Der Mann, der sich das vorgenommen hat, heißt Taner Ög˘ütog˘lu und ist Direktor von Wines of Turkey, einer Vereinigung der wichtigsten Weinerzeuger. “Es gibt eine gute und eine schlechte Nachricht”, lächelt Taner, während wir uns im Çiya beim schnauzbärtigen Musa Dag˘deviren über typisch anatolische Speisen hermachen. “Die schlechte: Der Weinkonsum in der Türkei liegt bei einem Liter pro Kopf und Jahr. Die gute: Er wächst.” Während wir einen raffiniert mit Lammhackfleisch gefüllten Bratapfel (Elma dolmasi) zerteilen – Musa, einer der bekanntesten Köche der Türkei, stellt die verfeinerte Küchentradition Anatoliens gegen modernes Fastfood –, koste ich meinen ersten Schluck Emir. Diese türkische Weißweinsorte erinnert mit leicht pflanzlichen, apfeligen Noten an Silvaner und durch ihre saftige Fülle an Weißburgunder. Wir schließen spontan Freundschaft: Emir ist der geborene Essenswein nicht nur zu Kreuzkümmel & Co. Im Kopf füge ich eine weitere gute Nachricht hinzu: Mit solchen Weinen müsste doch der Weinkonsum raketenartig steigen!

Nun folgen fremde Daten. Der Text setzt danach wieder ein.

(** [slice(0, -n)] drops a suffix of [n] code units, [n] positive. *)
Lemma slice_drop_suffix (pre suf : string) :
  (0 < String.length suf)%nat ->
  slice (pre ++ suf) 0 (Some (- Z.of_nat (String.length suf))%Z) = pre.
Proof.
  intros Hpos. unfold slice, relativeIndex. rewrite length_append.
  set (n := String.length pre). set (m := String.length suf) in *.
  replace (0 <? 0)%Z with false by reflexivity.
  replace (- Z.of_nat m <? 0)%Z with true by (symmetry; apply Z.ltb_lt; lia).
  replace (Z.to_nat (Z.min 0 (Z.of_nat (n + m)))) with 0%nat by lia.
  replace (Z.to_nat _) with n by lia.
  apply substring_app_l.
Qed.

End StringFacts.

(** ** Environment detection *)
Section EnvironmentFacts.

Lemma slashed_root : slashed "/".
Proof. repeat split; discriminate. Qed.

Lemma slashed_wrap (seg : string) : slashed ("/" ++ seg ++ "/").
Proof.
  repeat split.
  - discriminate.
  - apply (startsWith_app "/").
  - rewrite <- append_assoc. apply endsWith_app.
Qed.

Lemma firstSegment_slashed (path r : string) :
  firstSegment path = Some r -> slashed r.
Proof.
  unfold firstSegment.
  destruct ((2 <? _)%nat && _); [| discriminate].
  intros [= <-]. apply slashed_wrap.
Qed.

Lemma possiblePaths_slashed (p : string) : In p possiblePaths -> slashed p.
Proof.
  simpl. intros [<- | [<- | []]]; repeat split; discriminate.
Qed.

Lemma localCase_slashed (host path r : string) :
  localCase host path = Some r -> slashed r.
Proof.
  unfold localCase.
  destruct ((host =? "localhost") || (host =? "127.0.0.1")); [| discriminate].
  destruct (find _ possiblePaths) as [p |] eqn:F.
  - intros [= <-]. apply find_some in F. apply possiblePaths_slashed, F.
  - apply firstSegment_slashed.
Qed.

(** A metadata marker of Vercel or Netlify alone gives the root base path,
    whatever the host name. *)
Lemma getBasePath_marker (w : Window) :
  hasMeta (document w) "vercel" = true \/
  hasMeta (document w) "netlify" = true ->
  getBasePath w = "/".
Proof.
  unfold getBasePath. intros [H | H]; rewrite H, orb_true_r.
  - reflexivity.
  - now destruct (_ || _).
Qed.

(** [getPlatform] reads the host name only. *)
Lemma getPlatform_hostname (w w' : Window) :
  hostname (location w) = hostname (location w') ->
  getPlatform w = getPlatform w'.
Proof. unfold getPlatform. now intros ->. Qed.

End EnvironmentFacts.

(** C9. For every host name, path and document metadata, the base path that
    the environment detector computes is a non-empty string that begins
    with "/" and ends with "/". *)
Theorem getBasePath_slashed (w : Window) :
  getBasePath w <> "" /\
  startsWith (getBasePath w) "/" = true /\
  endsWith (getBasePath w) "/" = true.
Proof.
  change (slashed (getBasePath w)). unfold getBasePath.
  destruct (_ || hasMeta _ "vercel"); [apply slashed_root |].
  destruct (_ || hasMeta _ "netlify"); [apply slashed_root |].
  destruct (includes _ "github.io").
  - destruct (firstSegment _) as [r |] eqn:E.
    + eapply firstSegment_slashed, E.
    + apply slashed_root.
  - destruct (localCase _ _) as [r |] eqn:E.
    + eapply localCase_slashed, E.
    + destruct (_ || _); apply slashed_root.
Qed.

(** C3, as the code has it.  For host name "alice.github.io" and path
    "/alice.github.io/repo/menu.html", in a document without a Vercel or
    Netlify marker, the base path is "/" plus the first path segment plus
    "/", which is "/alice.github.io/". *)
Theorem github_example_basePath (w : Window) :
  hostname (location w) = "alice.github.io" ->
  pathname (location w) = "/alice.github.io/repo/menu.html" ->
  hasMeta (document w) "vercel" = false ->
  hasMeta (document w) "netlify" = false ->
  getBasePath w = "/alice.github.io/".
Proof.
  intros Hh Hp Hv Hn. unfold getBasePath. rewrite Hh, Hp, Hv, Hn.
  reflexivity.
Qed.

Lemma github_example_basePath_witness :
  getBasePath
    (page "alice.github.io" "/alice.github.io/repo/menu.html" [] []) =
  "/alice.github.io/".
Proof. apply github_example_basePath; reflexivity. Defined.

(** C3, as the specification states it, fails: the base path of the example
    is not "/repo/". *)
Lemma github_example_not_repo :
  getBasePath
    (page "alice.github.io" "/alice.github.io/repo/menu.html" [] []) <>
  "/repo/".
Proof. vm_compute. discriminate. Qed.

(** C7, as the code has it.  A host name that reaches none of the rules 1
    to 4 and is the production domain or does not contain "localhost" gets
    the base path "/"; its platform is Production when it is the production
    domain, with or without "www.", and Unknown otherwise. *)
Theorem production_rule (w : Window) :
  let host := hostname (location w) in
  includes host "vercel.app" = false ->
  includes host "netlify.app" = false ->
  includes host "github.io" = false ->
  host <> "localhost" ->
  host <> "127.0.0.1" ->
  host = "meatlovers.co.ke" \/ host = "www.meatlovers.co.ke" \/
  includes host "localhost" = false ->
  getBasePath w = "/" /\
  (host = "meatlovers.co.ke" \/ host = "www.meatlovers.co.ke" ->
   getPlatform w = Production) /\
  (host <> "meatlovers.co.ke" -> host <> "www.meatlovers.co.ke" ->
   getPlatform w = Unknown).
Proof.
  intros host Hv Hn Hg Hl Hi _.
  apply String.eqb_neq in Hl, Hi.
  assert (L : localCase host (pathname (location w)) = None).
  { unfold localCase. now rewrite Hl, Hi. }
  split; [| split].
  - unfold getBasePath. fold host. rewrite Hv, Hn, Hg, L.
    repeat match goal with
           | |- context [if ?b then _ else _] => destruct b
           end; reflexivity.
  - intros P. unfold getPlatform. fold host. rewrite Hv, Hn, Hg, Hl, Hi.
    simpl. destruct P as [-> | ->]; reflexivity.
  - intros P1 P2. apply String.eqb_neq in P1, P2.
    unfold getPlatform. fold host. rewrite Hv, Hn, Hg, Hl, Hi, P1, P2.
    reflexivity.
Qed.

Lemma production_rule_witness :
  getBasePath (page "www.meatlovers.co.ke" "/menu" [] []) = "/" /\
  getPlatform (page "www.meatlovers.co.ke" "/menu" [] []) = Production /\
  getPlatform (page "example.com" "/menu" [] []) = Unknown.
Proof.
  split; [| split].
  - apply (production_rule (page "www.meatlovers.co.ke" "/menu" [] []));
      try reflexivity; try discriminate.
    right; left; reflexivity.
  - apply (production_rule (page "www.meatlovers.co.ke" "/menu" [] []));
      try reflexivity; try discriminate.
    + right; left; reflexivity.
    + right; reflexivity.
  - apply (production_rule (page "example.com" "/menu" [] []));
      try reflexivity; try discriminate.
    right; right; reflexivity.
Defined.

(** C7, as the specification states it, fails: "example.com" reaches none
    of the rules 1 to 4 and does not contain "localhost", and its platform
    is not Production. *)
Lemma production_rule_not_every_host :
  ~ (forall w : Window,
       let host := hostname (location w) in
       includes host "vercel.app" = false ->
       includes host "netlify.app" = false ->
       includes host "github.io" = false ->
       host <> "localhost" ->
       host <> "127.0.0.1" ->
       host = "meatlovers.co.ke" \/ host = "www.meatlovers.co.ke" \/
       includes host "localhost" = false ->
       getPlatform w = Production /\ getBasePath w = "/").
Proof.
  intros H.
  assert (P : getPlatform (page "example.com" "/menu" [] []) = Production).
  { apply H.
    - reflexivity.
    - reflexivity.
    - reflexivity.
    - discriminate.
    - discriminate.
    - right; right; reflexivity. }
  vm_compute in P. discriminate P.
Qed.

(** ** URL cleaner *)
Section UrlCleanerFacts.

Lemma Platform_eqb_eq (p q : Platform) : Platform_eqb p q = true <-> p = q.
Proof. destruct p, q; vm_compute; split; congruence. Qed.

Lemma Platform_eqb_neq (p q : Platform) : Platform_eqb p q = false <-> p <> q.
Proof. destruct p, q; vm_compute; split; congruence. Qed.

(** A path whose lower-case form ends with ".html" is the result of
    [slice(0, -5)] followed by a suffix that reads ".html" in lower case. *)
Lemma html_suffix_stripped (path : string) :
  endsWith (toLowerCase path) ".html" = true ->
  exists suf,
    path = slice path 0 (Some (-5)%Z) ++ suf /\ toLowerCase suf = ".html".
Proof.
  intros H. apply endsWith_inv in H. destruct H as [pre H].
  apply toLowerCase_app_inv in H. destruct H as (a & b & -> & _ & Hb).
  assert (L : String.length b = 5).
  { now rewrite <- toLowerCase_length, Hb. }
  exists b. split; [| exact Hb].
  change (-5)%Z with (- Z.of_nat 5)%Z. rewrite <- L.
  rewrite slice_drop_suffix; [reflexivity | lia].
Qed.

Lemma append_inv_head (a b c : string) : a ++ b = a ++ c -> b = c.
Proof. induction a as [|x a IH]; simpl; [auto | intros [= H]; auto]. Qed.

(** With a query string that is empty or starts with "?" and a fragment
    that is empty or starts with "#", as [location] has them, the new URL
    of a path that ends with ".html" always differs from the path. *)
Lemma newUrl_differs (path q f : string) :
  endsWith (toLowerCase path) ".html" = true ->
  q = "" \/ startsWith q "?" = true ->
  f = "" \/ startsWith f "#" = true ->
  slice path 0 (Some (-5)%Z) ++ q ++ f <> path.
Proof.
  intros H Hq Hf E.
  destruct (html_suffix_stripped path H) as (suf & P & L).
  rewrite P in E at 2. apply append_inv_head in E. subst suf.
  destruct Hq as [-> | Hq].
  - destruct Hf as [-> | Hf]; [discriminate L |].
    apply startsWith_inv in Hf. destruct Hf as [r ->]. discriminate L.
  - apply startsWith_inv in Hq. destruct Hq as [r ->]. discriminate L.
Qed.

End UrlCleanerFacts.

(** C5. On a platform other than Vercel and Netlify, when the path ends
    with ".html" in any letter case and the stripped URL differs from the
    path, the cleaner issues exactly one navigation, a replace, to the path
    without its last five code units (the suffix) followed by the query
    string and the fragment, and returns true.  When the path does not end
    with ".html", or the platform is Vercel or Netlify, it issues no
    navigation and returns false. *)
Theorem cleanCurrentUrl_spec (w : Window) :
  let path := pathname (location w) in
  let newUrl :=
    slice path 0 (Some (-5)%Z) ++ search (location w) ++ hash (location w) in
  (getPlatform w <> Vercel -> getPlatform w <> Netlify ->
   endsWith (toLowerCase path) ".html" = true ->
   newUrl <> path ->
   cleanCurrentUrl w =
     (true,
      mkWindow (location w) (document w) (navigations w ++ [Replace newUrl]))
   /\ exists suf,
        path = slice path 0 (Some (-5)%Z) ++ suf /\
        toLowerCase suf = ".html")
  /\
  (endsWith (toLowerCase path) ".html" = false \/
   getPlatform w = Vercel \/ getPlatform w = Netlify ->
   cleanCurrentUrl w = (false, w)).
Proof.
  intros path newUrl. split.
  - intros Hv Hn He Hd. split; [| now apply html_suffix_stripped].
    apply Platform_eqb_neq in Hv, Hn. apply String.eqb_neq in Hd.
    unfold cleanCurrentUrl, locationReplace. fold path.
    rewrite Hv, Hn, He. fold newUrl. now rewrite Hd.
  - intros H. unfold cleanCurrentUrl. fold path.
    destruct (Platform_eqb _ Vercel || Platform_eqb _ Netlify) eqn:E;
      [reflexivity |].
    apply orb_false_iff in E. destruct E as [Ev En].
    apply Platform_eqb_neq in Ev, En.
    destruct H as [-> | [H | H]]; [reflexivity | contradiction ..].
Qed.

Lemma cleanCurrentUrl_spec_witness :
  let w := mkWindow (mkLocation "localhost" "/Meatlovers/Menu.HTML"
                                "?table=4" "#starters")
                    (mkDocument [] []) [] in
  let v := page "meatlovers.vercel.app" "/menu.html" [] [] in
  cleanCurrentUrl w =
    (true,
     mkWindow (location w) (document w)
              [Replace "/Meatlovers/Menu?table=4#starters"]) /\
  cleanCurrentUrl v = (false, v).
Proof.
  intros w v. split.
  - apply (proj1 (cleanCurrentUrl_spec w)).
    + discriminate.
    + discriminate.
    + reflexivity.
    + discriminate.
  - apply (proj2 (cleanCurrentUrl_spec v)). right; left; reflexivity.
Defined.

Doch wir sind in Istanbul, nicht in Hamburg. Die abendliche, wuselige Altstadt rund um das Çiya (im asiatischen Teil Istanbuls) mit ihren Parks, Fußgängerzonen, Cafés, kleinen Läden, Kebab- und Austernständen(!) vermittelt zwar ein Gefühl wie nur irgendeine Altstadt am spanischen oder griechischen Mittelmeer. Der szenige Stadtteil Kadıköy ist für seine malerische Straßenbahn und den Fußballclub Fenerbahçe – den ersten offiziell anerkannten Fußballclub der Türkei – bekannt. Leuchtreklamen und vertraute Shop-Logos verdecken leicht den Blick dafür, dass die Türkei ein großes Land ist, das tief nach Asien hineinreicht.
Seit Kemal Atatürk, dem Gründer der modernen Türkei, der selbst gerne Wein genossen haben soll und den Weinbau 1925 legalisierte, gibt es Weingüter. Immerhin hat die Türkei die viertgrößte Rebfläche der Welt und kann mit einigem Recht für sich beanspruchen, eine Wiege der Weinkultur zu sein: Noah soll am Ararat den ersten Weinberg nach der Sintflut gepflanzt haben, Funde belegen eine sechs Jahrtausende alte Rebbautradition. Doch werden nur 70 Millionen Liter Wein gekeltert, der Rest dient der Tafeltrauben- und Rosinenproduktion. 700 000 Hektoliter schaffen Franken, die Nahe und Sachsen zusammen! Der Flächenriese – ein Weinzwerg.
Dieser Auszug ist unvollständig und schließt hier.